Array operation slow

Hi,
I have table purchases with such structure:

SELECT VALUE a 
FROM purchases a
LIMIT 2
[
	{
		"type": "type_x",
		"customer": "c4211995-e113-4cf1-98cb-93bb06b5847e",
		"seller": "44ca450c-tim4-7856-boa3-d60ae9eb7ade",
		"price": 13
	},
	{
		"type": "type_x",
		"customer": "c4214985-e419-4cf1-98cb-93bb06b5847e",
		"seller": "44ca450c-ffb4-4626-b1a3-d60ae9eb7ade",
		"price": 12
	}
]

To speed up this query :

SELECT 
	customer, 
	seller,
	SUM(price),
	count(*)
FROM purchases
WHERE customer IS NOT MISSING
	and seller IS NOT MISSING
GROUP BY
	customer, 
	seller

I use such index :

CREATE INDEX adv_customer_seller_price ON `default`:`purchases`(`customer`,`seller`,`price`)

Without index query is completed in 16.1s, then with index it is completed in 358.2ms

Then there is a similar structure, only now data is in an array:

SELECT VALUE a 
FROM purchases_array a
LIMIT 2
[
	{
		"arr": [
			{
				"type": "type_x",
				"customer": "c4214985-e419-4cf1-98cb-93bb06b5847e",
				"seller": "44ca450c-ffb4-4626-b1a3-d60ae9eb7ade",
				"price": 12
			},
			{
				"type": "type_x",
				"customer": "c4214985-e419-4cf1-98cb-93bb06b5847e",
				"seller": "44ca450c-ffb4-4626-b1a3-d60ae9eb7ade",
				"price": 12
			}
		]
	},
	{
		"arr": [
			{
				"type": "type_x",
				"customer": "c4214985-e419-4cf1-98cb-93bb06b5847e",
				"seller": "44ca450c-ffb4-4626-b1a3-d60ae9eb7ade",
				"price": 12
			},
			{
				"type": "type_x",
				"customer": "c4214985-e419-4cf1-98cb-93bb06b5847e",
				"seller": "44ca450c-ffb4-4626-b1a3-d60ae9eb7ade",
				"price": 12
			}
		]
	}
]

I need to speed up this query:

SELECT a.customer,
       a.seller,
       SUM(a.price),
       COUNT(*)
FROM purchases_array p
UNNEST p.arr a
WHERE a.customer IS NOT MISSING
    and a.seller IS NOT MISSING
GROUP BY a.customer,
         a.seller

It runs in 8.2s without an index.

Index Advisor suggests such index:

CREATE INDEX adv_ALL_arr_seller_customer ON `default`:`purchases_array`(
	ALL ARRAY FLATTEN_KEYS(`a`.`seller`,`a`.`customer`) FOR a IN `arr` END
)

But this index did not speed up the query.

I also tried such index:

CREATE INDEX adv_ALL_arr_seller_customer ON `default`:`purchases_array`(
	ALL ARRAY FLATTEN_KEYS(`a`.`seller`,`a`.`customer`,`a`.`price`) FOR a IN `arr` END
)

with such query:


SELECT a.customer,
       a.seller,
       SUM(a.price),
       COUNT(*)
FROM purchases_array p
UNNEST p.arr a
WHERE a.customer IS NOT MISSING
    and a.seller IS NOT MISSING
    and a.price IS NOT MISSING
GROUP BY a.customer,
         a.seller

It didn’t help either.

Is there a way to speed up the query, and preferably as fast as in the case of an expanded structure (as in purchases)?

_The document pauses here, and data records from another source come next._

(** With an interval of whole microseconds the refill adds the elapsed
    intervals, short of the overflow guards. *)
Lemma new_tokens_le d k : 0 <= d -> 0 < k -> 0 <= new_tokens d (1000 * k) <= d / (1000 * k).
Proof.
  intros Hd Hk. unfold new_tokens, as_micros.
  replace (1000 * k / 1000) with k by mlia. rewrite decide_False by lia.
  rewrite Z.div_div by lia. assert (0 <= d / (1000 * k)) by (apply Z.div_pos; lia).
  case_decide; ulia.
Qed.

Definition due (now interval : Z) (e : Z * Id) : bool := bool_decide (interval <= duration_since now e.1).

Definition due_count (now : Z) (r : run (GenericRateLimiter Id)) : nat :=
  match r with Panic => 0 | Ret l => length (filter (fun e => due now (rl_interval l) e) (rl_refill_schedule l)) end.

(** What one iteration of [refill] does, in a well-formed state. *)
Lemma refill_step_spec now l r :
  rl_wf now l -> refill_step now (Ret l) = Some r ->
  exists last id rest b, rl_refill_schedule l = (last, id) :: rest /\ rl_buckets l !! id = Some b /\
    rl_interval l <= now - last /\
    let nb := sat_add u32_max b (new_tokens (now - last) (rl_interval l)) in
    r = Ret (if decide (nb < rl_limit l)
      then {| rl_limit := rl_limit l; rl_interval := rl_interval l;
              rl_refill_schedule := rest ++ [(now, id)]; rl_buckets := <[id := nb]> (rl_buckets l) |}
      else {| rl_limit := rl_limit l; rl_interval := rl_interval l;
              rl_refill_schedule := rest; rl_buckets := delete id (rl_buckets l) |}).
Proof.
  intros Hwf. cbn [refill_step]. destruct (rl_refill_schedule l) as [|[last id] rest] eqn:Es; [done|].
  pose proof (wf_past _ _ Hwf) as Hp. rewrite Es in Hp. apply Forall_cons in Hp as [Hp _]. cbn in Hp.
  unfold duration_since. rewrite Z.max_r by lia. case_decide as Hd; [|done]. intros [= <-].
  assert (is_Some (rl_buckets l !! id)) as [b Hb] by (apply (wf_dom _ _ Hwf); rewrite Es; by left).
  exists last, id, rest, b. split_and!; try done. rewrite Hb. cbn. by case_decide.
Qed.

Lemma refill_step_wf now l r :
  rl_wf now l -> refill_step now (Ret l) = Some r -> exists l', r = Ret l' /\ rl_wf now l'.
Proof.
  intros Hwf (last & id & rest & b & Es & Hb & Hd & ->)%refill_step_spec; [|done]. cbv zeta.
  destruct Hwf as [Hl [k [Hk Hi]] Hnd Hdom Hbal Hs Hp]. rewrite Es in *. cbn in *.
  apply NoDup_cons in Hnd as [Hid Hnd]. apply StronglySorted_cons in Hs as [Hlast Hs].
  apply Forall_cons in Hp as [Hp0 Hp]. pose proof (Hbal _ _ Hb) as Hb0. cbn in Hb0.
  pose proof (new_tokens_le (now - last) k ltac:(lia) Hk) as Ht. rewrite <- Hi in Ht.
  case_decide as Hc; (eexists; split; [done|]).
  - split; cbn; eauto; rewrite ?fmap_app; cbn.
    + apply NoDup_app. split_and!; [done| |repeat constructor; set_solver].
      intros x Hx ->%list_elem_of_singleton. done.
    + intros id'. rewrite elem_of_app, list_elem_of_singleton, lookup_insert_is_Some', Hdom, elem_of_cons. naive_solver.
    + apply map_Forall_insert_2; [ulia|done].
    + by apply sorted_snoc.
    + apply Forall_app. split; [done|]. repeat constructor. lia.
  - split; cbn; eauto.
    + intros id'. rewrite lookup_delete_is_Some, Hdom, elem_of_cons. split; [naive_solver|].
      intros Hin. split; [by intros ->|by right].
    + by apply map_Forall_delete.
Qed.

Lemma refill_step_due now l r :
  rl_wf now l -> refill_step now (Ret l) = Some r -> (due_count now r < due_count now (Ret l))%nat.
Proof.
  intros Hwf (last & id & rest & b & Es & Hb & Hd & ->)%refill_step_spec; [|done].
  destruct (wf_interval _ _ Hwf) as (k & Hk & Hi).
  unfold due_count. rewrite Es.
  assert (Hhead : due now (rl_interval l) (last, id) = true).
  { unfold due, duration_since. cbn. apply bool_decide_eq_true. lia. }
  rewrite filter_cons_True by by rewrite Hhead.
  case_decide; cbn [rl_refill_schedule rl_interval length]; [|lia].
  rewrite filter_app, length_app, filter_cons_False; [cbn; lia|].
  unfold due, duration_since. cbn. intros Hbad%Is_true_true. apply bool_decide_eq_true in Hbad. lia.
Qed.

(** [refill] never panics, and leaves no bucket that is due. *)
Lemma refill_wf now l :
  rl_wf now l -> exists l', refill l now = Ret l' /\ rl_wf now l' /\
    Forall (fun t => now - t < rl_interval l') (rl_refill_schedule l').*1.
Proof.
  intros Hwf. unfold refill.
  destruct (loop_inv_exits (refill_step now) (fun r => exists l', r = Ret l' /\ rl_wf now l')
    (due_count now) (length (rl_refill_schedule l)) (Ret l)) as [(l' & -> & Hwf') Hexit].
  - intros r r' (l1 & -> & Hwf1) Hr. split; [by eapply refill_step_wf|by apply refill_step_due].
  - eauto.
  - unfold due_count. apply length_filter.
  - exists l'. split_and!; [done..|]. cbn in Hexit. pose proof (wf_past _ _ Hwf') as Hp.
    pose proof (wf_sorted _ _ Hwf') as Hs.
    destruct (rl_refill_schedule l') as [|[t id] rest]; [constructor|]. cbn in *.
    case_decide as Hd; [done|]. apply Forall_cons in Hp as [Hp0 Hp]. apply StronglySorted_cons in Hs as [Hs _].
    unfold duration_since in Hd. constructor; [lia|]. eapply Forall_impl; [done|]. cbn. lia.
Qed.

(** An invariant of the iterations of [refill] holds after it. *)
Lemma refill_ind (Q : GenericRateLimiter Id -> Prop) now l l' :
  (forall a b, rl_wf now a -> Q a -> refill_step now (Ret a) = Some (Ret b) -> Q b) ->
  rl_wf now l -> Q l -> refill l now = Ret l' -> Q l'.
Proof.
  intros HQ Hwf Hl Hr.
  assert (exists a, loop (refill_step now) (length (rl_refill_schedule l)) (Ret l) = Ret a /\ rl_wf now a /\ Q a)
    as (a & Ha & _ & Hq).
  { apply (loop_inv (refill_step now) (fun r => exists a, r = Ret a /\ rl_wf now a /\ Q a)); [|eauto].
    intros r r' (a & -> & Hwa & Hqa) Hs. destruct (refill_step_wf _ _ _ Hwa Hs) as (b & -> & Hwb). eauto 6. }
  unfold refill in Hr. congruence.
Qed.

(** * The admission bound

    [credit_le l id now until c]: from state [l] at time [now], [id] can be
    admitted at most [c] times up to [until]. *)
Definition credit_le l id (now until c : Z) : Prop :=
  (rl_buckets l !! id = None -> rl_limit l + (until - now) / rl_interval l <= c) /\
  (forall b last, rl_buckets l !! id = Some b -> (last, id) ∈ rl_refill_schedule l ->
     b + (until - last) / rl_interval l <= c).

Lemma div_split a b k : 0 < k -> a / k + b / k <= (a + b) / k.
Proof.
  intros Hk. apply Z.div_le_lower_bound; [done|].
  pose proof (Z.mul_div_le a k Hk). pose proof (Z.mul_div_le b k Hk). lia.
Qed.

Lemma refill_step_credit now until l l' id c :
  rl_wf now l -> now <= until -> credit_le l id now until c ->
  refill_step now (Ret l) = Some (Ret l') -> credit_le l' id now until c.
Proof.
  intros Hwf Hu [Hn Hs] (last & id0 & rest & b & Es & Hb & Hd & Hr)%refill_step_spec; [|done].
  injection Hr as ->. destruct (wf_interval _ _ Hwf) as (k & Hk & Hi).
  pose proof (new_tokens_le (now - last) k ltac:(lia) Hk) as Ht. rewrite <- Hi in Ht.
  pose proof (div_split (now - last) (until - now) (rl_interval l) ltac:(lia)) as Hsplit.
  replace (now - last + (until - now)) with (until - last) in Hsplit by lia.
  pose proof (wf_ids _ _ Hwf) as Hnd. rewrite Es in Hs, Hnd. cbn in Hnd. apply NoDup_cons in Hnd as [Hid Hnd].
  assert (Hrest : forall t, (t, id0) ∈ rest -> False).
  { intros t Hin. apply Hid. apply list_elem_of_fmap. by exists (t, id0). }
  destruct (decide (id = id0)) as [->|Hne].
  - pose proof (Hs b last Hb ltac:(by left)). case_decide as Hc; (split; cbn).
    + by rewrite lookup_insert_eq.
    + intros b' t. rewrite lookup_insert_eq. intros [= <-]. rewrite elem_of_app, list_elem_of_singleton.
      intros [?%Hrest|[= ->]]; [done|]. ulia.
    + intros _. ulia.
    + by rewrite lookup_delete_eq.
  - case_decide; (split; cbn; [rewrite ?lookup_insert_ne, ?lookup_delete_ne by done; auto|]);
      intros b' t; rewrite ?lookup_insert_ne, ?lookup_delete_ne by done; intros Hb' Hin; apply (Hs b' t Hb');
      rewrite ?elem_of_app, ?list_elem_of_singleton in Hin; right; naive_solver.
Qed.

Lemma credit_later l id now now' until c :
  rl_wf now l -> now <= now' -> credit_le l id now until c -> credit_le l id now' until c.
Proof.
  intros Hwf Hn [Hnone Hsome]. split; [|done]. intros Hb. specialize (Hnone Hb).
  destruct (wf_interval _ _ Hwf) as (k & Hk & Hi).
  pose proof (Z.div_le_mono (until - now') (until - now) (rl_interval l) ltac:(lia) ltac:(lia)). lia.
Qed.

If it is okay then use IS NOT NULL

CREATE INDEX adv_ALL_arr_seller_customer ON `default`( ALL ARRAY FLATTEN_KEYS(`a`.`seller`,`a`.`customer`,`a`.`price`) FOR a IN `arr` END);

SELECT a.customer, a.seller, SUM(a.price), COUNT(1)
FROM default p
UNNEST p.arr a
WHERE a.seller IS NOT NULL
GROUP BY a.customer, a.seller;

Query predicate has unknowns i.e NULL or MISSING Array index will not cover because from index entry it will not able to derive array (arr) , expression (a.seller, a.customer, a.price) i is MISSING or NULL
UNNEST p.arr requires arr Must be ARRAY

MB-49110 has examples why it can’t cover

1 Like